Também não é certo que ela precisará fazer a retirada das glândulas mamárias, já que as decisões nesses casos são talhadas de acordo com a demanda da paciente. Uma alternativa à mastectomia é fazer exames todos os anos e retirar eventuais lesões precoces com cirurgias o mais conservadoras possível, segundo Patrícia.
A decisão de optar ou não pela cirurgia também tem a ver com a forma como a pessoa lida com incertezas na sua vida e com o que se sente confortável ou não:
— A melhor opção depende muito de como a mulher encara riscos.

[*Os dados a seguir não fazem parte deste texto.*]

(* ===== verification/HostMem.v ===== *)
(** * The memory of the host

    The part of the memory of the emulator that holds an image is a list of bytes; a
    pointer into it is an index, the null pointer is [None], and an access outside
    the list is [Oob].  Words are stored as on a little-endian host. *)

From S2P Require Import Prelude CString.

(** [ldl_le_p] where its result is used as an unsigned word, and [stl_le_p]. *)
Definition load_le (mem : bytes) (p : Z) : outcome Z := le_combine <$> slice mem p 4.
Definition store_le (mem : bytes) (p v : Z) : outcome bytes := blit mem p (le_split 4 v).

Definition load_le64 (mem : bytes) (p : Z) : outcome Z := le_combine <$> slice mem p 8.
Definition store_le64 (mem : bytes) (p v : Z) : outcome bytes := blit mem p (le_split 8 v).

Definition ROUND_UP_16K (v : Z) : Z := u64 (v + 0x3FFF) .&~ 0x3FFF.

(** A pointer that is followed. *)
Definition deref (p : option Z) : outcome Z := match p with Some p => mret p | None => Oob end.

(** The bytes from a pointer on. *)
Definition from (mem : bytes) (p : Z) : outcome bytes := if 0 <=? p then mret (drop (Z.to_nat p) mem) else Oob.

(** [strncmp(p, str, n) == 0] and [strcmp(p, str) == 0] for a string in memory. *)
Fixpoint strncmp_at (n : nat) (mem : bytes) (p : Z) (str : bytes) : outcome bool :=
  match n with
  | O => mret true
  | S n =>
      a ← aget mem p;
      match str with
      | [] => mret (a =? 0)
      | b :: str => if a =? b then strncmp_at n mem (p + 1) str else mret false
      end
  end.

Definition strcmp_at (mem : bytes) (p : Z) (str : bytes) : outcome bool :=
  arr ← from mem p; strcmp_eq arr str.

(** [strstr(p, needle)]: the first occurrence before the terminating zero. *)
Fixpoint is_prefix (needle s : bytes) : bool :=
  match needle, s with
  | [], _ => true
  | a :: needle, b :: s => (a =? b) && is_prefix needle s
  | _ :: _, [] => false
  end.

Fixpoint find_sub (needle s : bytes) (p : Z) : option Z :=
  if is_prefix needle s then Some p
  else match s with [] => None | _ :: s => find_sub needle s (p + 1) end.

Definition strstr (mem : bytes) (p : Z) (needle : bytes) : outcome (option Z) :=
  arr ← from mem p; s ← c_string arr; mret (find_sub needle s p).

(** [g_strstr_len(p, len, needle)]: the search ends [len] bytes on. *)
Definition strstr_len (mem : bytes) (p len : Z) (needle : bytes) : outcome (option Z) :=
  arr ← from mem p; mret (find_sub needle (before_nul (take (Z.to_nat len) arr)) p).

(** ** Computations that end

    A computation that does not fail an assertion: it returns a value with a
    property, leaves the memory, or runs on, which only [loops] allows. *)
Definition ends (loops : Prop) {A} (Q : A -> Prop) (x : outcome A) : Prop :=
  match x with Done a => Q a | Oob => True | NoFuel => loops | Abort => False end.

Abbreviation ok_or_oob := (ends False).

Lemma oo_bind {l A B} (P : A -> Prop) (Q : B -> Prop) (x : outcome A) (f : A -> outcome B) :
  ends l P x -> (forall a, P a -> ends l Q (f a)) -> ends l Q (x ≫= f).
Proof. destruct x; cbn; auto. Qed.

Lemma oo_ret {l A} (Q : A -> Prop) a : Q a -> ends l Q (mret a).
Proof. done. Qed.

Lemma oo_weaken {l A} (Q : A -> Prop) x : ok_or_oob Q x -> ends l Q x.
Proof. by destruct x. Qed.

Lemma slice_oo {l A} (mem : list A) p n : ends l (fun _ => True) (slice mem p n).
Proof. unfold slice. by destruct (_ && _). Qed.

Lemma load_oo {l} mem p : ends l (fun _ => True) (load_le mem p).
Proof. unfold load_le, slice. by destruct (_ && _). Qed.

Lemma load64_oo {l} mem p : ends l (fun _ => True) (load_le64 mem p).
Proof. unfold load_le64, slice. by destruct (_ && _). Qed.

Lemma aget_oo {l A} (mem : list A) p : ends l (fun _ => 0 <= p < zlen mem) (aget mem p).
Proof.
  unfold aget. destruct (Z.leb_spec 0 p); [|done]. destruct (mem !! _) eqn:E; [|done].
  apply lookup_lt_Some in E. unfold zlen. cbn. lia.
Qed.

(** What is written behind a part of a buffer. *)
Lemma blit_at {A} (a d src : list A) : zlen src <= zlen d -> blit (a ++ d) (zlen a) src = Done (a ++ src ++ drop (length src) d).
Proof.
  intros H. unfold blit. rewrite zlen_app. pose proof (Zle_0_nat (length a) : 0 <= zlen a).
  rewrite (proj2 (Z.leb_le _ _)) by lia. rewrite (proj2 (Z.leb_le _ _)) by lia. cbn [andb].
  assert (E : Z.to_nat (zlen a) = length a) by (unfold zlen; lia). rewrite E, take_app_length, <- drop_drop, drop_app_length. done.
Qed.

Lemma slice_at {A} (a b c : list A) : slice (a ++ b ++ c) (zlen a) (zlen b) = Done b.
Proof.
  rewrite slice_in_range by (rewrite ?zlen_app; unfold zlen; lia).
  assert (E : forall l : list A, Z.to_nat (zlen l) = length l) by (intros; unfold zlen; lia).
  by rewrite !E, drop_app_length, take_app_length.
Qed.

Tem pessoas que não conseguem dormir à noite imaginando: “ah, tenho ao menos 60% de chance de ter câncer de mama”, sentem que precisam retirar, pois não aguentariam conviver com esse risco. Já outras mulheres dirão: “olha só, tem 40% de chance de eu nunca ter câncer de mama” e sentirão que não vale a pena fazer uma operação que vai impedi-las de amamentar e pode reduzir a sensibilidade das mamas e mamilos e trazer outras complicações — afirma.
A escolha reside muito naquilo que é mais confortável e concebível para cada indivíduo, reforça Patrícia, já que estudos na área têm mostrado que, se comparando mulheres que fizeram a cirurgia e outras que não fizeram, mas realizaram exames detalhados regularmente, ambos os grupos têm a mesma taxa de sobrevivência.
Quais são os sinais de alerta?
Há três principais fatores que acendem o alerta de suspeita de predisposição hereditária ao câncer. Primeiro, se o câncer aparece mais precocemente que o de costume. No RS, por exemplo, a média de idade do aparecimento do câncer de mama é de 55 a 60 anos. Portanto, se uma mulher tiver a doença aos 35 ou 40 anos, é preciso pensar na possibilidade de seu câncer ser hereditário.
Também é preciso prestar atenção caso ocorra mais de um tumor — às vezes os dois aparecem ao mesmo tempo, noutras eles vêm em sequência.
— Por exemplo, ter câncer na mama esquerda e na mama direita, ou então câncer de mama e câncer de pâncreas etc — diz a médica.
O terceiro é quando a pessoa com câncer tem uma história familiar da doença, como é o caso de Jéssica, cuja avó e mãe tiveram tumores.
As pessoas não juntam as coisas, nem todo mundo pensa “Ah, meu tio que teve câncer de próstata, minha avó de pâncreas, são tumores diferentes, não tem nada a ver”, quando a verdade é que pode ter a ver. Cada membro que tem a mutação na família pode ter um tipo diferente de câncer – detalha Patrícia.
Quem pode testar?
No sistema privado, há cerca de 10 anos o teste genético é oferecido para pacientes que têm câncer e que possuem algum dos três fatores de suspeita descritos acima, explica Patrícia. Já para pacientes que não têm câncer, mas o desejo de fazer o teste, a única forma é pagando cerca de R$1,5 mil.
Pelo SUS não há testagem, a única exceção vem de uma portaria assinada neste mês pelo Ministério da Saúde, que determina que pacientes que têm câncer de ovário em nível avançado tenham acesso a um medicamento específico que aumenta suas chances de sobrevida — a quimioterapia com o uso de olaparibe. Só que para terem acesso, devem, antes, fazer o teste genético. Segundo Patrícia, ela e a Rede Brasileira de Câncer Hereditário, da qual faz parte, tentam dialogar com o Ministério:
— Se vamos ter teste no SUS para quem já tem câncer de ovário metastático, como forma de definir o uso de uma droga de alto custo, por que não podemos ter o teste para prevenção? A portaria também não explica bem qual a metodologia para essa testagem e não fala sobre fazer teste nos familiares, então estamos fazendo esforços para que o Ministério entenda esse problema como uma linha de cuidado, mostrando que o teste é só o primeiro passo. Quem tem uma mutação genética herdada deve ter um acompanhamento diferenciado por toda vida.